Task:
Please print the entries below exactly, from the line with "(∀ fd', fd' ≠ fd → told fd' written'" through the line with "(∃ rest, mp_emitted", including both of those lines and leaving out all others.

====

(** A message of the function leaves the chain. *)
Lemma core_write_main x m mains rest outcome s :
  core x mains → queue x = (Main, m) :: rest → speech (written x) = Some s →
  (outcome = None → mw_failure (ex_writer x) = None ∧ is_Some (says s m)) →
  (mw_failure (ex_writer x) ≠ None → outcome ≠ None) →
  ∃ mains', mains = m :: mains' ∧ core (write_done m rest outcome x) mains'.
Proof.
  intros [H1 H2 H3 H4 H5 H6 H7] Hq Hs Hsay Hstuck. rewrite Hq in H1, H2. rewrite sends_of_cons, decide_True in H1 by done.
  cbn [app] in H1. exists (sends_of Main rest). split; [done|]. split; cbn; try done.
  - intros fd. destruct (H4 fd) as (r & Hg & Hr). destruct outcome as [e|].
    + exists r. by split.
    + destruct (Hsay eq_refl) as [Hf _]. specialize (Hr Hf). change (given _ fd) with (given x fd).
      exists (unsent x (sends_of Main rest) fd). split; [|done]. rewrite Hg, Hr, told_app, sapp_assoc. f_equal.
      unfold unsent. unfold told at 2. cbn. rewrite sapp_nil_r. destruct (ex_pipelines x fd) as [[|p]|] eqn:E.
      * rewrite <- H1. unfold told. done.
      * rewrite H7; [done|by rewrite E|]. rewrite <- H1. by left.
      * rewrite H7; [done|by rewrite E|]. rewrite <- H1. by left.
  - intros fd Hp. specialize (H6 fd Hp). destruct outcome; [done|]. rewrite speech_app, Hs. cbn.
    destruct (Hsay eq_refl) as [_ [s' Hs']]. rewrite Hs'. intros [= ->]. by destruct s, m.
  - intros fd m' Hne Hin. apply (H7 fd); [done|]. rewrite <- H1. by right.
Qed.
(** *** The pumps *)

(** A filter's entry is replaced, and its pump sends what it should. *)
Lemma core_filter x fd p q sends queued mains :
  core x mains → ex_pipelines x fd = Some (MaskFilterPipeline p) →
  sends = match mp_pieces q with piece :: _ => [masked_chunk fd piece] | [] => [] end →
  (∀ sender, sends_of sender queued = if decide (sender = Pump fd) then sends else sends_of sender (queue x)) →
  (mp_outputDone q = true → mp_pieces q = []) →
  ∀ written' failure',
  (speech written' ≠ Some Silent) →
  (∀ fd', fd' ≠ fd → told fd' written' = told fd' (written x)) →
  (failure' = None → mw_failure (ex_writer x) = None) →
  (∃ rest, mp_emitted q = told fd written' +:+ rest ∧ (failure' = None → rest = concat_str (mp_pieces q))) →
  core (set_pipeline fd (MaskFilterPipeline q)
          (on_writer (λ _, {| mw_queue := queued; mw_failure := failure'; mw_written := written' |}) x)) mains.
Proof.
  intros [H1 H2 H3 H4 H5 H6 H7] Hfd Hsends Hq Hdone written' failure' Hsp Htold Hfail Hbytes.
  split; cbn.
  - by rewrite Hq, decide_False.
  - intros fd'. rewrite Hq. unfold pump_sends. cbn. destruct (decide (fd' = fd)) as [->|Hne].
    + rewrite decide_True by done. exact Hsends.
    + rewrite decide_False by congruence. apply H2.
  - intros fd' r. case_decide; [by intros [= <-]|apply H3].
  - intros fd'. unfold given, unsent. cbn. destruct (decide (fd' = fd)) as [->|Hne]; [exact Hbytes|].
    destruct (H4 fd') as (rest & Hg & Hr). exists rest. rewrite Htold by done. split; [exact Hg|]. intros Hf. by apply Hr, Hfail.
  - intros fd' r. case_decide as E; [|apply H5]. intros [= <-]. subst. exact (H5 fd _ Hfd).
  - intros fd' _. exact Hsp.
  - intros fd' m Hne. apply H7. revert Hne. case_decide as E; [|done]. subst. by rewrite Hfd.
Qed.

Lemma pieces_concat fuel : ∀ chunk, (slen chunk ≤ fuel)%nat → concat_str (pieces_of fuel chunk) = chunk.
Proof.
  induction fuel as [|fuel IH]; intros chunk Hl; [destruct chunk; [done|cbn in Hl; lia]|].
  destruct chunk as [|c chunk]; [done|]. change (pieces_of (S fuel) (String c chunk)) with
    (take_str (Z.to_nat maxChunkBytes) (String c chunk) :: pieces_of fuel (drop_str (Z.to_nat maxChunkBytes) (String c chunk))).
  remember (Z.to_nat maxChunkBytes) as size eqn:Es. cbn [concat_str]. rewrite IH; [apply take_drop_str|].
  rewrite slen_drop_str. assert (1 ≤ size)%nat by (rewrite Es; unfold maxChunkBytes; lia). cbn in *. lia.
Qed.

Lemma core_pump_chunk x fd chunk mains : core x mains → core (pump_chunk options fd chunk x) mains.
Proof.
  intros Hc. unfold pump_chunk. destruct (ex_pipelines x fd) as [[|p]|] eqn:Efd; [done| |done].
  destruct (mp_outputDone p) eqn:Ed; [done|]. destruct (mp_pieces p) as [|? ?] eqn:Ep; [|done].
  destruct (pieces_of (slen chunk) chunk) as [|piece pieces] eqn:Ec; [done|].
  eapply (core_filter x fd p (with_pieces p (piece :: pieces) (mp_emitted p +:+ chunk) false) [masked_chunk fd piece]
    (queue x ++ [(Pump fd, masked_chunk fd piece)]) mains Hc Efd eq_refl _ _ (written x) (mw_failure (ex_writer x))).
  - by apply (co_started _ _ Hc fd); rewrite Efd.
  - done.
  - done.
  - destruct (co_bytes _ _ Hc fd) as (rest & Hg & Hr). unfold given in Hg. unfold unsent in Hr. rewrite Efd in Hg, Hr.
    cbn [with_pieces mp_emitted mp_pieces]. exists (rest +:+ chunk). split; [by rewrite Hg, sapp_assoc|].
    intros Hf. rewrite (Hr Hf), Ep, <- Ec, pieces_concat; done.
  Unshelve.
  + intros sender. rewrite sends_of_app. destruct (decide (sender = Pump fd)) as [->|Hne].
    * rewrite decide_True by done. rewrite (co_pump _ _ Hc). unfold pump_sends. by rewrite Efd, Ep.
    * rewrite decide_False by congruence. apply app_nil_r.
  + done.
Qed.
(** The piece a pump has handed to the writer. *)
Lemma pump_head x fd m rest mains :
  core x mains → queue x = (Pump fd, m) :: rest →
  ∃ p piece pieces, ex_pipelines x fd = Some (MaskFilterPipeline p) ∧ mp_pieces p = piece :: pieces ∧
    m = masked_chunk fd piece ∧ mp_outputDone p = false ∧
    ∀ sender, sends_of sender rest = if decide (sender = Pump fd) then [] else sends_of sender (queue x).
Proof.
  intros Hc Hq. pose proof (co_pump _ _ Hc fd) as Hp. rewrite Hq, sends_of_cons, decide_True in Hp by done.
  unfold pump_sends in Hp. destruct (ex_pipelines x fd) as [[|p]|] eqn:Efd; try done.
  destruct (mp_pieces p) as [|piece pieces] eqn:Ep; [done|]. injection Hp as -> Hrest.
  exists p, piece, pieces. split_and!; try done.
  - destruct (mp_outputDone p) eqn:Ed; [|done]. rewrite (co_done _ _ Hc fd p Efd Ed) in Ep. done.
  - intros sender. rewrite Hq, sends_of_cons. case_decide as E1; [by subst|]. by rewrite decide_False by congruence.
Qed.

Lemma told_masked fd fd' piece l :
  told fd' (l ++ [masked_chunk fd piece]) = told fd' l +:+ (if decide (fd = fd') then piece else "").
Proof. rewrite told_app. f_equal. unfold told. cbn [map concat_str]. by rewrite decode_chunk, sapp_nil_r. Qed.

(** A piece has been written. *)
Lemma core_pump_sent x fd m rest mains s :
  core x mains → queue x = (Pump fd, m) :: rest → speech (written x) = Some s → is_Some (says s m) →
  mw_failure (ex_writer x) = None →
  core (pump_sent options fd None (write_done m rest None x)) mains.
Proof.
  intros Hc Hq Hs [s' Hs'] Hf. destruct (pump_head x fd m rest mains Hc Hq) as (p & piece & pieces & Efd & Ep & -> & Ed & Hrest).
  destruct (co_bytes _ _ Hc fd) as (r & Hg & Hr). unfold given in Hg. unfold unsent in Hr. rewrite Efd in Hg, Hr.
  specialize (Hr Hf). rewrite Ep in Hr. cbn [concat_str] in Hr.
  unfold pump_sent. cbn [ex_pipelines write_done on_writer]. rewrite Efd, Ep.
  assert (speech (written x ++ [masked_chunk fd piece]) ≠ Some Silent) as Hsp.
  { rewrite speech_app, Hs. cbn [mbind option_bind]. rewrite Hs'. intros [= ->]. by destruct s. }
  assert (∀ fd', fd' ≠ fd → told fd' (written x ++ [masked_chunk fd piece]) = told fd' (written x)) as Htold.
  { intros fd' Hne. rewrite told_masked, decide_False by congruence. apply sapp_nil_r. }
  assert (mp_emitted p = told fd (written x ++ [masked_chunk fd piece]) +:+ concat_str pieces) as Hbytes.
  { by rewrite told_masked, decide_True, Hg, Hr, sapp_assoc. }
  destruct pieces as [|next pieces].
  - eapply (core_filter x fd p (with_pieces p [] (mp_emitted p) false) [] rest mains Hc Efd); try done.
    by exists "".
  - eapply (core_filter x fd p (with_pieces p (next :: pieces) (mp_emitted p) false) [masked_chunk fd next]
      (rest ++ [(Pump fd, masked_chunk fd next)]) mains Hc Efd); try done.
    + intros sender. rewrite sends_of_app, Hrest. destruct (decide (sender = Pump fd)) as [->|Hne].
      * by rewrite decide_True.
      * rewrite decide_False by congruence. apply app_nil_r.
    + by exists (concat_str (next :: pieces)).
Qed.

(** A send of a pump has failed: its remaining pieces are lost. *)
Lemma core_pump_lost x fd m rest mains error :
  core x mains → queue x = (Pump fd, m) :: rest →
  ∃ p, ex_pipelines x fd = Some (MaskFilterPipeline p) ∧
    core (set_pipeline fd (MaskFilterPipeline (with_pieces p [] (mp_emitted p) true)) (write_done m rest (Some error) x)) mains.
Proof.
  intros Hc Hq. destruct (pump_head x fd m rest mains Hc Hq) as (p & piece & pieces & Efd & Ep & -> & Ed & Hrest).
  exists p. split; [done|].
  eapply (core_filter x fd p (with_pieces p [] (mp_emitted p) true) [] rest mains Hc Efd); try done.
  - by apply (co_started _ _ Hc fd); rewrite Efd.
  - destruct (co_bytes _ _ Hc fd) as (r & Hg & Hr). unfold given in Hg. rewrite Efd in Hg. by exists r.
Qed.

====

Answer:
  (∀ fd', fd' ≠ fd → told fd' written' = told fd' (written x)) →
  (failure' = None → mw_failure (ex_writer x) = None) →
  (∃ rest, mp_emitted q = told fd written' +:+ rest ∧ (failure' = None → rest = concat_str (mp_pieces q))) →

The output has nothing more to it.